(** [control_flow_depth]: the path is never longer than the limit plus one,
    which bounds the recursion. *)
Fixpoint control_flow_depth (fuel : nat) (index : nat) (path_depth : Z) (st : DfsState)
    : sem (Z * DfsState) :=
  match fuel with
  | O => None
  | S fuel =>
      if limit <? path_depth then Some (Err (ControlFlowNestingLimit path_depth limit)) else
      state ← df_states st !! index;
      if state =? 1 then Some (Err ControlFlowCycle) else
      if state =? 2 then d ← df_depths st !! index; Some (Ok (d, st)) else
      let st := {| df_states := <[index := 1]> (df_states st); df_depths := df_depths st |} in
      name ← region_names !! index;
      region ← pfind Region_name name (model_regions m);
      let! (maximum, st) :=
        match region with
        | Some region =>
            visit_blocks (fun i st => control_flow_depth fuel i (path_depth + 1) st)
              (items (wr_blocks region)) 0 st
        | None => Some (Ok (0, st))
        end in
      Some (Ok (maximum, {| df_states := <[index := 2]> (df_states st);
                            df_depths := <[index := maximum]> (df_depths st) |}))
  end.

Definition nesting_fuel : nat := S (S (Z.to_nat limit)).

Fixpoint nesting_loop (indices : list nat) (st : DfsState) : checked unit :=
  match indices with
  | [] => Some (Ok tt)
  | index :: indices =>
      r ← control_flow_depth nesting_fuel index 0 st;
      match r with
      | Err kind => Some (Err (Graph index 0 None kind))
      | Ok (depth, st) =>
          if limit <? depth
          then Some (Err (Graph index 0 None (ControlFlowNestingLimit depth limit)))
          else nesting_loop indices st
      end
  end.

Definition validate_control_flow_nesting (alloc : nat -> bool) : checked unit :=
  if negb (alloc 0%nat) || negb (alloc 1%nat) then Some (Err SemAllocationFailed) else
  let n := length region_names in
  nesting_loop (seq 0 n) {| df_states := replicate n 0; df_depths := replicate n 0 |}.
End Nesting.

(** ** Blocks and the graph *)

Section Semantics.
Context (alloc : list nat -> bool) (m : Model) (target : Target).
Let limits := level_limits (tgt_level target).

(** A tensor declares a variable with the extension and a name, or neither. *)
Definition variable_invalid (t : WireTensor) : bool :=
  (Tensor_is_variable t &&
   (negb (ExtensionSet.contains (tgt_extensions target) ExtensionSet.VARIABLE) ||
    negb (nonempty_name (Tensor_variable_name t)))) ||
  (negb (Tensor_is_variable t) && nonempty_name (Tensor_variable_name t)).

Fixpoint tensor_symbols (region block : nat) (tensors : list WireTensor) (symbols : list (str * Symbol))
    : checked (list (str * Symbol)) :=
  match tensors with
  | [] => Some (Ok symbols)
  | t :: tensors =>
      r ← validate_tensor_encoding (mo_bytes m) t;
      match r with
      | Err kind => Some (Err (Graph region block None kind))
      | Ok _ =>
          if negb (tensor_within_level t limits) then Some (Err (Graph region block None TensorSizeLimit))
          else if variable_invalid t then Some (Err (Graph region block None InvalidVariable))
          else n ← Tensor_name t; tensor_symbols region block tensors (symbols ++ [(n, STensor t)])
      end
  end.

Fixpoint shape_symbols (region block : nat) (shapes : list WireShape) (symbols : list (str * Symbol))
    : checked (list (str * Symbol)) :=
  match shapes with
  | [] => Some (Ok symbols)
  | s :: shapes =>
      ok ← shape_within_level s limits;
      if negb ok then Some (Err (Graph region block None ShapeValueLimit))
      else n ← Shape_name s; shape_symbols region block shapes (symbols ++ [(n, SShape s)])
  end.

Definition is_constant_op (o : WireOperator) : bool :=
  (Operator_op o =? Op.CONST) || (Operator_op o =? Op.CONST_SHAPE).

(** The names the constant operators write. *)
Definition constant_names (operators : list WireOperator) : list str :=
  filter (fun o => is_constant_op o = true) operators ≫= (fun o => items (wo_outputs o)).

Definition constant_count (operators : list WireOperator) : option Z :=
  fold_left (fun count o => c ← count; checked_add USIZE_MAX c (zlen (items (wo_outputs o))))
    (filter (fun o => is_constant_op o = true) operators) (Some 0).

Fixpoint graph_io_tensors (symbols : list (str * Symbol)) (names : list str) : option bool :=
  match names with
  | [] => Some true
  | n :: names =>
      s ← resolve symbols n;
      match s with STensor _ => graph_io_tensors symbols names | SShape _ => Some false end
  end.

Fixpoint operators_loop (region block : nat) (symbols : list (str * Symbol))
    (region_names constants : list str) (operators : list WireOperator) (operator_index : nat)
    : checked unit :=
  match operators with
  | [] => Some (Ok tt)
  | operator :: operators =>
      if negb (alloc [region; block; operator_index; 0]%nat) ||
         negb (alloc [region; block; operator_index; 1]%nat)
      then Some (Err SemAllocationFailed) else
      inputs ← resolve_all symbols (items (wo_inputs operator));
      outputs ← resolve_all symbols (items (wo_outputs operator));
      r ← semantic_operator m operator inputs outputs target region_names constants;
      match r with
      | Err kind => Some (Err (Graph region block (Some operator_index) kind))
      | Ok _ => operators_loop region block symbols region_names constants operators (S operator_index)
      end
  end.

══════════

→ What is required:
Find the lines above that include the string "maximum" and copy them.

→ Reply to the exercise:
      let! (maximum, st) :=
      Some (Ok (maximum, {| df_states := <[index := 2]> (df_states st);
                            df_depths := <[index := maximum]> (df_depths st) |}))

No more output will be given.